“Unlike the initial project on a greenfield site, this expansion requires careful coordination to minimize disruption to ongoing facility operations while still keeping pace with the fast-track schedule,” said Phipps/McCarthy project manager Justin Peterson. “We hold weekly meetings and project walks with the hospital’s construction, epidemiology, facilities and safety teams to keep everyone up to date. We also have detailed processes in place to ensure all are aware of what activities are happening in the hospital on a daily basis, helping the construction team adjust our schedule and construction to best fit the needs of staff and patients.”



A variety of innovative design and construction solutions are also being implemented to help manage these complex issues.

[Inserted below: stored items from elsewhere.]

(** What [request] makes of the outcome of the transport: [r] is the store
    in which the transport's promise settled, and how it settled.  The
    Result object comes first, then the response, or the [TypeError] of the
    read of [status] that fails. *)
Definition respond (r : heap * settled) : heap * settled :=
  let h2 := r.1 in
  let h3 := <[fresh (dom h2) := Result_of r.2]> h2 in
  match r.2 with
  | Fulfilled v =>
      if nullish v
      then (<[fresh (dom h3) := status_of_nullish v]> h3,
            Rejected (VRef (fresh (dom h3))))
      else (<[fresh (dom h3) := success_response h2 v]> h3,
            Fulfilled (VRef (fresh (dom h3))))
  | Rejected e =>
      if truthy e
      then if truthy (failure_headers h2 e)
           then (<[fresh (dom h3) := failure_response h2 e (failure_headers h2 e)]> h3,
                 Fulfilled (VRef (fresh (dom h3))))
           else let h4 := <[fresh (dom h3) := ∅]> h3 in
                (<[fresh (dom h4) := failure_response h2 e (VRef (fresh (dom h3)))]> h4,
                 Fulfilled (VRef (fresh (dom h4))))
      else (<[fresh (dom h3) := status_of_nullish VUndefined]> h3,
            Rejected (VRef (fresh (dom h3))))
  end.

(** The statements of the specification that the code is compared with. *)
Module Spec.

(** The type [HttpRequest]; an optional field that is left out of the
    literal is [None]. *)
Record HttpRequest : Type := {
  method : HttpMethod;
  url : value;
  headers : option value;
  params : option value;
  body : option value
}.

Definition optional (k : string) (f : option value) (o : obj) : obj :=
  match f with
  | Some v => <[k := v]> o
  | None => o
  end.

Definition HttpRequest_obj (r : HttpRequest) : obj :=
  optional "body" (body r)
    (optional "params" (params r)
       (optional "headers" (headers r)
          {[ "method" := VStr (HttpMethod_name (method r)); "url" := url r ]})).

(** "the failure's own status code if present, else the nested response's
    status if present, else 500" *)
Definition failure_status (h : heap) (e : value) : value :=
  coalesce (field h e "status")
    (coalesce (if nullish (field h e "response") then VUndefined
               else field h (field h e "response") "status")
       (VNum 500)).

(** "the status of the returned HttpResponse is the failure's own status
    code if present, else the nested response's, else 500" *)
Definition status_fallback_chain (self : HttpClient) (lc : loc) (h : heap) : Prop :=
  forall h2 e o,
    transport_call self (VRef lc) h = (h2, Rejected e) ->
    resolves_with (request self (VRef lc) h) o ->
    o !! "status" = Some (failure_status h2 e).

(** "where the failure carries a nested response, status equals that
    nested response's status and headers equals its headers" *)
Definition nested_response_wins (self : HttpClient) (lc : loc) (h : heap) : Prop :=
  forall h2 e lr r o,
    transport_call self (VRef lc) h = (h2, Rejected e) ->
    field h2 e "response" = VRef lr ->
    h2 !! lr = Some r ->
    resolves_with (request self (VRef lc) h) o ->
    o !! "status" = Some (default VUndefined (r !! "status"))
    /\ o !! "headers" = Some (default VUndefined (r !! "headers")).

“From the earliest stages of the project, the team knew efficiencies could be achieved by moving the detailing and coordination process for the building’s embed plates, anchor bolts, reinforcing steel and formwork systems upstream and thus bypassing the traditional shop drawing and submittal process,” said GH Phipps Preconstruction Director Gary Constant.

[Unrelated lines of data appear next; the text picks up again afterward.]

(** X8. On a line of the Ollama stream: a line that is blank once trimmed
    is passed over; otherwise an item is yielded exactly when the line
    parses and [message?.content] is truthy, and the item carries that
    content; a line [JSON.parse] rejects gives nothing. *)
Theorem ollama_delta_extraction (line : jsstring) :
  (trim line = [] -> Ollama.on_line line = [])
  /\ (Ollama.on_line line <> [] <->
      trim line <> []
      /\ exists parsed,
           parse line = Ok parsed
           /\ truthy (optional (get parsed (js "message"))
                               (fun m => get m (js "content"))) = true)
  /\ (forall parsed,
        trim line <> [] ->
        parse line = Ok parsed ->
        truthy (optional (get parsed (js "message"))
                         (fun m => get m (js "content"))) = true ->
        Ollama.on_line line
        = [TextDelta (optional (get parsed (js "message"))
                               (fun m => get m (js "content")))])
  /\ (forall e, parse line = Throw e -> Ollama.on_line line = []).
Proof.
  assert (Hyes : forall parsed,
        trim line <> [] ->
        parse line = Ok parsed ->
        truthy (optional (get parsed (js "message"))
                         (fun m => get m (js "content"))) = true ->
        Ollama.on_line line
        = [TextDelta (optional (get parsed (js "message"))
                               (fun m => get m (js "content")))]).
  { intros parsed Ht Hp Hx. unfold Ollama.on_line, Ollama.try_block.
    destruct (trim line); [congruence|]. rewrite Hp. unfold member.
    destruct (nullish parsed) eqn:Hn.
    - destruct parsed; simpl in Hn; try discriminate; simpl in Hx; discriminate.
    - rewrite Hx. reflexivity. }
  split; [|split; [split|split; [exact Hyes|]]].
  - intros Ht. unfold Ollama.on_line. rewrite Ht. reflexivity.
  - intros H. unfold Ollama.on_line, Ollama.try_block in H.
    destruct (trim line) as [|c t]; [congruence|].
    split; [discriminate|].
    destruct (parse line) as [parsed|e]; [|congruence].
    exists parsed. split; [reflexivity|]. unfold member in H.
    destruct (nullish parsed); [congruence|].
    destruct (truthy (optional (get parsed (js "message"))
                               (fun m => get m (js "content"))));
      [reflexivity | congruence].
  - intros (Ht & parsed & Hp & Hx). rewrite (Hyes parsed Ht Hp Hx). discriminate.
  - intros e Hp. unfold Ollama.on_line, Ollama.try_block. rewrite Hp.
    destruct (trim line); reflexivity.
Qed.

Lemma ollama_delta_extraction_witness :
  Ollama.on_line (jq "{'message':{'content':'hi'}}")
  = [TextDelta (JString (js "hi"))]
  /\ Ollama.on_line (js "   ") = [].
Proof.
  split.
  - destruct (ollama_delta_extraction (jq "{'message':{'content':'hi'}}"))
      as (_ & _ & H & _).
    apply (H (JObject [(js "message",
                        JObject [(js "content", JString (js "hi"))])]));
      [vm_compute; discriminate | vm_compute; reflexivity | reflexivity].
  - destruct (ollama_delta_extraction (js "   ")) as (H & _).
    apply H. reflexivity.
Defined.

Lemma push_models_later models : forall modelList,
  modelList <> [] ->
  map Metadata.identifier (Ollama.push_models models modelList)
  = map Metadata.identifier modelList ++ map Ollama.modelId models
  /\ map (fun e => Metadata.id (Metadata.metadata e))
         (Ollama.push_models models modelList)
     = map (fun e => Metadata.id (Metadata.metadata e)) modelList ++ models
  /\ map (fun e => Metadata.isDefault (Metadata.metadata e))
         (Ollama.push_models models modelList)
     = map (fun e => Metadata.isDefault (Metadata.metadata e)) modelList
       ++ repeat false (length models)
  /\ (Forall (fun e => Metadata.isUserSelectable (Metadata.metadata e) = true)
             modelList ->
      Forall (fun e => Metadata.isUserSelectable (Metadata.metadata e) = true)
             (Ollama.push_models models modelList)).
Proof.
  induction models as [|m models IH]; intros modelList Hne.
  - cbn [Ollama.push_models map length repeat]. rewrite !app_nil_r. auto.
  - cbn [Ollama.push_models].
    match goal with
    | |- context [Ollama.push_models models ?acc] =>
        destruct (IH acc) as (I1 & I2 & I3 & I4);
          [destruct modelList; discriminate|]
    end.
    rewrite I1, I2, I3. rewrite !map_app, <- !app_assoc.
    destruct modelList as [|e0 l0]; [congruence|].
    split; [reflexivity|]. split; [reflexivity|]. split; [reflexivity|].
    intros Hall. apply I4. apply Forall_app. split; [exact Hall|].
    constructor; [reflexivity | constructor].
Qed.

Lemma provide_listed modelName rest :
  let l := Ollama.provideLanguageModelChatInfo (Some (modelName :: rest)) in
  map Metadata.identifier l = map Ollama.modelId (modelName :: rest)
  /\ map (fun e => Metadata.id (Metadata.metadata e)) l = modelName :: rest
  /\ map (fun e => Metadata.isDefault (Metadata.metadata e)) l
     = true :: repeat false (length rest)
  /\ Forall (fun e => Metadata.isUserSelectable (Metadata.metadata e) = true) l.
Proof.
  intros l. unfold l, Ollama.provideLanguageModelChatInfo.
  cbn [Ollama.push_models app length Nat.eqb].
  match goal with
  | |- context [Ollama.push_models rest ?acc] =>
      destruct (push_models_later rest acc) as (I1 & I2 & I3 & I4);
        [discriminate|];
      assert (Hne : Ollama.push_models rest acc <> [])
        by (intros E; rewrite E in I1; discriminate I1);
      destruct (Ollama.push_models rest acc) as [|e0 l0] eqn:E; [congruence|]
  end.
  rewrite I1, I2, I3. repeat split; try reflexivity.
  apply I4. constructor; [reflexivity | constructor].
Qed.

(** X9. From the names an Ollama server lists, one at least,
    [provideLanguageModelChatInfo] makes one descriptor per name, in
    order: the identifier is the encoded name, the [id] the name itself;
    the first descriptor alone has [isDefault] set; all can be selected by
    the user.  From an empty list it makes the single placeholder
    [ollama-suggestion], neither default nor selectable; and nothing when
    the server cannot be reached. *)
Theorem ollama_models_advertised :
  (forall modelName rest,
     let l := Ollama.provideLanguageModelChatInfo (Some (modelName :: rest)) in
     map Metadata.identifier l = map Ollama.modelId (modelName :: rest)
     /\ map (fun e => Metadata.id (Metadata.metadata e)) l = modelName :: rest
     /\ map (fun e => Metadata.isDefault (Metadata.metadata e)) l
        = true :: repeat false (length rest)
     /\ Forall (fun e => Metadata.isUserSelectable (Metadata.metadata e) = true) l)
  /\ (exists e,
        Ollama.provideLanguageModelChatInfo (Some []) = [e]
        /\ Metadata.identifier e = js "ollama-suggestion"
        /\ Metadata.isDefault (Metadata.metadata e) = false
        /\ Metadata.isUserSelectable (Metadata.metadata e) = false)
  /\ Ollama.provideLanguageModelChatInfo None = [].
Proof.
  split; [exact provide_listed|].
  split; [eexists; repeat split|reflexivity].
Qed.

Lemma in_flat_map_tokens c name :
  In c (flat_map colon_token (flat_map dot_token name)) ->
  c <> 46%N /\ c <> 58%N.
Proof.
  induction name as [|x name IH]; [intros []|].
  cbn [flat_map]. rewrite flat_map_app. intros H.
  apply in_app_or in H. destruct H as [H|H]; [|auto].
  unfold dot_token in H. destruct (N.eqb_spec 46 x) as [<-|H46].
  - vm_compute in H. repeat (destruct H as [<-|H]; [split; discriminate|]).
    destruct H.
  - cbn [flat_map] in H. rewrite app_nil_r in H. unfold colon_token in H.
    destruct (N.eqb_spec 58 x) as [<-|H58].
    + vm_compute in H. repeat (destruct H as [<-|H]; [split; discriminate|]).
      destruct H.
    + destruct H as [<-|[]]. split; congruence.
Qed.

(** X10. An identifier the Ollama provider makes never holds a full stop
    or a colon, whatever the model name, and begins with [ollama-]. *)
Theorem ollama_identifier_is_plain (modelName : jsstring) :
  ~ In 46%N (Ollama.modelId modelName)
  /\ ~ In 58%N (Ollama.modelId modelName)
  /\ startsWith (js "ollama-") (Ollama.modelId modelName) = true
  /\ skipn 7 (Ollama.modelId modelName) = Ollama.encodedName modelName.
Proof.
  assert (H : forall c, In c (Ollama.modelId modelName) -> c <> 46%N /\ c <> 58%N).
  { intros c Hc. unfold Ollama.modelId in Hc. apply in_app_or in Hc.
    destruct Hc as [Hc|Hc].
    - vm_compute in Hc.
      repeat (destruct Hc as [<-|Hc]; [split; discriminate|]). destruct Hc.
    - rewrite encodedName_tokens in Hc. apply in_flat_map_tokens in Hc. exact Hc. }
  split; [intros Hc; apply H in Hc; destruct Hc; congruence|].
  split; [intros Hc; apply H in Hc; destruct Hc; congruence|].
  split; reflexivity.
Qed.

Lemma decoded_modelId modelName :
  includes (js "dot") modelName = false ->
  includes (js "colon") modelName = false ->
  Ollama.decodedModel (Ollama.modelId modelName) = modelName.
Proof.
  intros Hdot Hcolon. unfold Ollama.decodedModel, Ollama.modelId.
  change (replace (js "ollama-") [] (js "ollama-" ++ Ollama.encodedName modelName))
    with (Ollama.encodedName modelName).
  rewrite encodedName_tokens, decode_dots, decode_colons; auto.
Qed.

(** X11. Names in which neither [dot] nor [colon] occurs get different
    identifiers when they differ; so the identifiers advertised for a list
    of such names, no two the same, are no two the same. *)
Theorem ollama_identifiers_distinct (names : list jsstring) :
  Forall (fun n => includes (js "dot") n = false
                   /\ includes (js "colon") n = false) names ->
  (forall n1 n2, In n1 names -> In n2 names ->
                 Ollama.modelId n1 = Ollama.modelId n2 -> n1 = n2)
  /\ (NoDup names ->
      NoDup (map Metadata.identifier
               (Ollama.provideLanguageModelChatInfo (Some names)))).
Proof.
  intros Hplain. rewrite Forall_forall in Hplain.
  assert (Hinj : forall n1 n2, In n1 names -> In n2 names ->
                 Ollama.modelId n1 = Ollama.modelId n2 -> n1 = n2).
  { intros n1 n2 H1 H2 E.
    destruct (Hplain n1 H1) as [D1 C1]. destruct (Hplain n2 H2) as [D2 C2].
    rewrite <- (decoded_modelId n1 D1 C1), <- (decoded_modelId n2 D2 C2), E.
    reflexivity. }
  split; [exact Hinj|]. intros Hnd.
  destruct names as [|n rest].
  - simpl. constructor; [intros []|constructor].
  - destruct (provide_listed n rest) as (-> & _).
    revert Hinj Hnd. generalize (n :: rest). intros l Hinj Hnd.
    induction Hnd as [|x l Hx Hnd IH]; simpl; constructor.
    + intros Hin. apply in_map_iff in Hin. destruct Hin as (y & Ey & Hy).
      apply Hx. rewrite (Hinj x y); auto; [left; reflexivity | right; exact Hy].
    + apply IH. intros n1 n2 H1 H2. apply Hinj; right; assumption.
Qed.

Lemma ollama_identifiers_distinct_witness :
  NoDup (map Metadata.identifier
           (Ollama.provideLanguageModelChatInfo
              (Some [js "llama3.1:8b"; js "llama3.1:70b"]))).
Proof.
  destruct (ollama_identifiers_distinct [js "llama3.1:8b"; js "llama3.1:70b"])
    as [_ H].
  - repeat constructor.
  - apply H. repeat constructor; simpl; intuition discriminate.
Defined.

End OllamaProvider.

(* ================================================================= *)
(** ** Credentials, model names and token counts *)

Section Requests.

Lemma falsy_or_literal a literal :
  (falsy a = false -> Some (or_literal a literal) = a)
  /\ (falsy a = true -> or_literal a literal = literal).
Proof. destruct a as [[|c s]|]; simpl; split; congruence. Qed.

(** X12. The OpenAI [sendChatRequest] never throws, on any host: it takes
    the key of the environment when that is a non-empty string, else the
    key of the settings when that is one, and its key is never empty; the
    base URL is the configured one, or [https://api.openai.com/v1]; every
    message is kept, System ones too. *)
Theorem openai_request_always_goes_out
  (h : host) (modelId : jsstring) (msgs : list IChatMessage) :
  exists a,
    OpenAI.sendChatRequest h modelId msgs = Ok a
    /\ apiKey a <> []
    /\ (falsy (openai_env_key h) = false -> Some (apiKey a) = openai_env_key h)
    /\ (falsy (openai_env_key h) = true ->
        falsy (getValue h (js "languageModels.openai.apiKey")) = false ->
        Some (apiKey a) = getValue h (js "languageModels.openai.apiKey"))
    /\ (falsy (getValue h (js "languageModels.openai.baseURL")) = false ->
        Some (baseURL a) = getValue h (js "languageModels.openai.baseURL"))
    /\ (falsy (getValue h (js "languageModels.openai.baseURL")) = true ->
        baseURL a = js "https://api.openai.com/v1")
    /\ map wire_role (messages a)
       = map (fun m => OpenAI.messageRole (role m)) msgs.
Proof.
  unfold OpenAI.sendChatRequest. fold (openai_env_key h).
  destruct (falsy_or_literal (getValue h (js "languageModels.openai.baseURL"))
              (js "https://api.openai.com/v1")) as [Hb1 Hb2].
  assert (Hroles : forall l : list IChatMessage,
    map wire_role
      (map (fun msg => {| wire_role := OpenAI.messageRole (role msg);
                          wire_content := content_text msg |}) l)
    = map (fun m => OpenAI.messageRole (role m)) l)
    by (intros l; rewrite map_map; reflexivity).
  destruct (openai_env_key h) as [[|c k]|];
    destruct (getValue h (js "languageModels.openai.apiKey")) as [[|c' k']|];
    cbn [or_else or_literal OpenAI.hardcodedKey];
    (eexists; split; [reflexivity|]; cbn [apiKey baseURL messages falsy];
     repeat split; auto; try discriminate; try congruence).
Qed.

Phipps/McCarthy suggested contracting directly with the project’s structural engineer-of-record, S.A. Miro Inc., Denver, to provide detailing services. Working closely with the Phipps/McCarthy team, S.A. Miro maintained separate in-house design and detailing teams and completed the advanced detailing work concurrently with design deadlines. This early effort enabled the team to pre-plan many of the most difficult elements of construction, including the building’s climbing formwork system and more precisely define the scope of work when the project was put out for bid, resulting in a much tighter bid spread.


To save time and dollars, the team also worked together to create rated construction separation walls for temporary enclosure walls when peeling the existing building façade off to gain access for the expansion tie-ins. By creating a rated, weather-tight wall, impacts to the hospital were limited to one time at each tie-in and these walls could then remain in place to become part of the permanent building.


With construction underway, the team is using Bluebeam® document control for collaborative document management and utilizing innovative mobile kiosks in the field to enable all field staff to access information in real time. Unlike the use of tablet PCs and iPads, these mobile kiosks are available to all personnel on the jobsite when they need it. Rapid changes are tracked and documented as they are developed with the design team and implemented in the field to minimize rework and improve overall project efficiency.